Rede varejista é processada pela mãe de um ex-funcionário que se matou após ser algemado e obrigado a desfilar na frente dos colegas. Prática seria comum


	Target: companhia forçaria os funcionários a desfilarem algemados por suas lojas para inibir roubos e outras infrações
 (Patrick T. Fallon/Bloomberg)

Target: companhia forçaria os funcionários a desfilarem algemados por suas lojas para inibir roubos e outras infrações (Patrick T. Fallon/Bloomberg)

Luísa Melo

Luísa Melo

Publicado em 10 de fevereiro de 2015 às 08h50.

São Paulo - Nos Estados Unidos, a rede varejista Target está sendo acusada de fazer os funcionários desfilarem algemados por suas lojas para inibir roubos e outras infrações. A empresa é processada pela mãe de um ex-colaborador que teria cometido suicídio após passar pela experiência, segundo o Business Insider.

De acordo com o site, que ouviu trabalhadores da companhia, a prática é conhecida informalmente por "walk of shame" (calçada da vergonha), em referência à calçada da fama, em Los Angeles.

O texto da ação diz que o funcionário Graham Gentles, de 22 anos, teria ficado "chocado, confuso e mortificado por ter sido algemado e obrigado a caminhar por uma loja da Target diante dos colegas de trabalho e dos clientes", em julho. Na sequência, ele teria sido levado à delegacia num carro de polícia e depois liberado, sem acusação formal por crime nenhum.

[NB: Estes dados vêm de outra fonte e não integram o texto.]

(** The two new records, got one after the other. *)
Lemma get_two_spec s newu newg uid gid :
  cache_ok ∅ s ->
  wp (u ← get_if newu SAM_QUOTA_USER uid; g ← get_if newg SAM_QUOTA_GROUP gid; mret (u, g))
    (fun r s' => cache_ok (os (fst r) ∪ os (snd r)) s' /\ os (fst r) ## os (snd r) /\ keeps ∅ s s' /\
      holds s' (fst r) SAM_QUOTA_USER uid /\ holds s' (snd r) SAM_QUOTA_GROUP gid /\
      (if fst r is Some _ then true else false) = newu && charged s None SAM_QUOTA_USER uid /\
      (if snd r is Some _ then true else false) = newg && charged s None SAM_QUOTA_GROUP gid) s.
Proof.
  intros Hok. apply wp_bind. eapply wp_mono.
  { apply (get_if_spec ∅ s newu SAM_QUOTA_USER uid Hok); [split; vm_compute; congruence|apply not_holding_empty]. }
  intros u s1 (Ho1 & _ & K1 & Hh1 & E1). rewrite (right_id_L ∅ (∪)) in Ho1. apply wp_bind. eapply wp_mono.
  { apply (get_if_spec (os u) s1 newg SAM_QUOTA_GROUP gid Ho1); [split; vm_compute; congruence|].
    eapply holds_not_holding; [exact Hh1|discriminate]. }
  intros g s2 (Ho2 & Hd2 & K2 & Hh2 & E2). apply wp_ret. cbn [fst snd].
  split; [now rewrite (comm_L (∪))|]. split; [set_solver|].
  split; [etransitivity; [exact K1|eapply keeps_weaken; [|exact K2]; set_solver]|].
  split; [eapply holds_keeps; [exact K2|reflexivity|exact Hh1]|]. split; [exact Hh2|]. split; [exact E1|].
  rewrite E2. f_equal. cbn. now rewrite (quota_ip_eq _ _ _ (kp_files _ _ _ K1)).
Qed.

(** Releasing both, the group's first. *)
Lemma rel_two_spec s u g uid gid :
  cache_ok (os u ∪ os g) s -> os u ## os g -> holds s u SAM_QUOTA_USER uid ->
  holds s g SAM_QUOTA_GROUP gid ->
  wp (rel_opt g;; rel_opt u) (fun _ s' => cache_ok ∅ s' /\ keeps ∅ s s') s.
Proof.
  intros Hok Hd Hu Hg. apply wp_bind. eapply wp_mono.
  { apply (rel_opt_spec (os u) s g SAM_QUOTA_GROUP gid); [now rewrite (comm_L (∪))|set_solver|exact Hg]. }
  intros r s1 (Ho1 & K1). eapply wp_mono.
  { apply (rel_opt_spec ∅ s1 u SAM_QUOTA_USER uid);
      [now rewrite (right_id_L ∅ (∪))|set_solver|eapply holds_keeps; eauto]. }
  intros r' s2 (Ho2 & K2). split; [exact Ho2|]. etransitivity; [|exact K2].
  eapply keeps_weaken; [|exact K1]. set_solver.
Qed.

(** A file moved from one record to another: added to the new one, then taken off
    the old one. *)
Definition owner_moved (from to ndk ntp i : Z) (u : Z * Z * Z * Z) : Z * Z * Z * Z :=
  let u := if i =? to then own ndk ntp u else u in
  if i =? from then disown ndk ntp u else u.

Definition chown_effect s (n : sam_node) (uid gid t i : Z) u :=
  if bool_decide (quota_ip s t = None) then u
  else if (t =? SAM_QUOTA_USER) && negb (di_uid n =? uid) then
    owner_moved (s32 (di_uid n)) (s32 uid) (D2QBLKS (di_blocks n)) (TOTBLKS n) i u
  else if (t =? SAM_QUOTA_GROUP) && negb (di_gid n =? gid) then
    owner_moved (s32 (di_gid n)) (s32 gid) (D2QBLKS (di_blocks n)) (TOTBLKS n) i u
  else u.

Ltac case_keys i x y :=
  let E1 := fresh in let E2 := fresh in
  destruct (Z.eqb_spec i x) as [E1|E1], (Z.eqb_spec i y) as [E2|E2];
  rewrite ?(proj2 (Z.leb_le 0 x)) by lia; rewrite ?(proj2 (Z.leb_le 0 y)) by lia.
(* ===== verification/QuotaDemo.v ===== *)
(** * Quota files in memory, and concrete runs

    An implementation of the interface of the quota files, with each file a list
    of records, and a small mounted file system on it. The theorems on quotas are
    applied to it. *)

From S2P Require Import Prelude DList QuotaRec QuotaBytes Monad QuotaCache QuotaLinks QuotaPrims QuotaInv QuotaGet QuotaRel QuotaOps QuotaAdmin QuotaFrame QuotaCharge QuotaThms QuotaInit QuotaOwner QuotaInfo.

(** ** Quota files as lists of records *)

Abbreviation qfiles := (gmap addr (list sam_dquot)).

Definition file_of (e : qfiles) (ip : addr) : list sam_dquot := default [] (e !! ip).

(** A record as it comes back from its bytes. *)
Definition reread (d : sam_dquot) : sam_dquot := dquot_of_bytes (dquot_bytes d).

Definition mem_rec (e : qfiles) (ip : addr) (i : Z) : option sam_dquot :=
  if i <? 0 then None else reread <$> (file_of e ip !! Z.to_nat i).

(** A write past the end fills the gap with zero records. *)
Definition put_at (i : nat) (d : sam_dquot) (f : list sam_dquot) : list sam_dquot :=
  if decide (i < length f)%nat then <[i := d]> f
  else f ++ replicate (i - length f) zero_dquot ++ [d].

O processo diz ainda que ele não fazia ideia de por que estava sendo preso. Três dias depois da "punição", Gentles, que tinha síndrome de Asperger, se jogou do telhado de um hotel.

Outros casos

Ao Business Insider, um outro ex-funcionário da empresa relatou ter passado por uma situação parecida. Jason Kellner, de 37 anos, trabalhava em uma unidade da Target em Oxford, no Alabama, por nove anos. Ele era gerente sênior.

Kellner disse que, em 2011, sem nenhuma explicação, um agente de segurança o levou para a frente da loja, onde se encontravam policiais. Eles pediram seu nome, o jogaram contra uma janela e o algemaram.

"Eu fiquei tão envergonhado", contou. "Foi humilhante. Todos os clientes ficaram me encarando e eu não tinha ideia do que estava acontecendo", acrescentou.

Mais tarde, descobriu-se que os seguranças haviam confundido Kellner com outro funcionário de nome parecido, segundo ele mesmo. "Eu nunca recebi um pedido de desculpas", afirmou.

Três outros ex-trabalhadores da Target relataram casos semelhantes ao site. De acordo com a reportagem, o advogado que representa a mãe de Graham Gentles, Patrick McNicholas, já teria sido contatado por mais de 40 pessoas que foram expostas à "calçada da vergonha".

"É uma política informal e sua prática é bem conhecida", disse o advogado.

A Target negou ao Business Insider que adote tal comportamento. "As alegações no processo de que há uma política ou prática na Target simplesmente não são verdade", disse um porta-voz da companhia.

Um gerente que trabalha em uma loja da rede atualmente disse que só quando "há provas" de que um integrante da equipe cometeu um crime é que a polícia é acionada e o suspeito levado da loja "de maneira discreta".

"Se o que aconteceu [com Gentles] é verdade, me parece que a unidade não seguiu o protocolo", defendeu.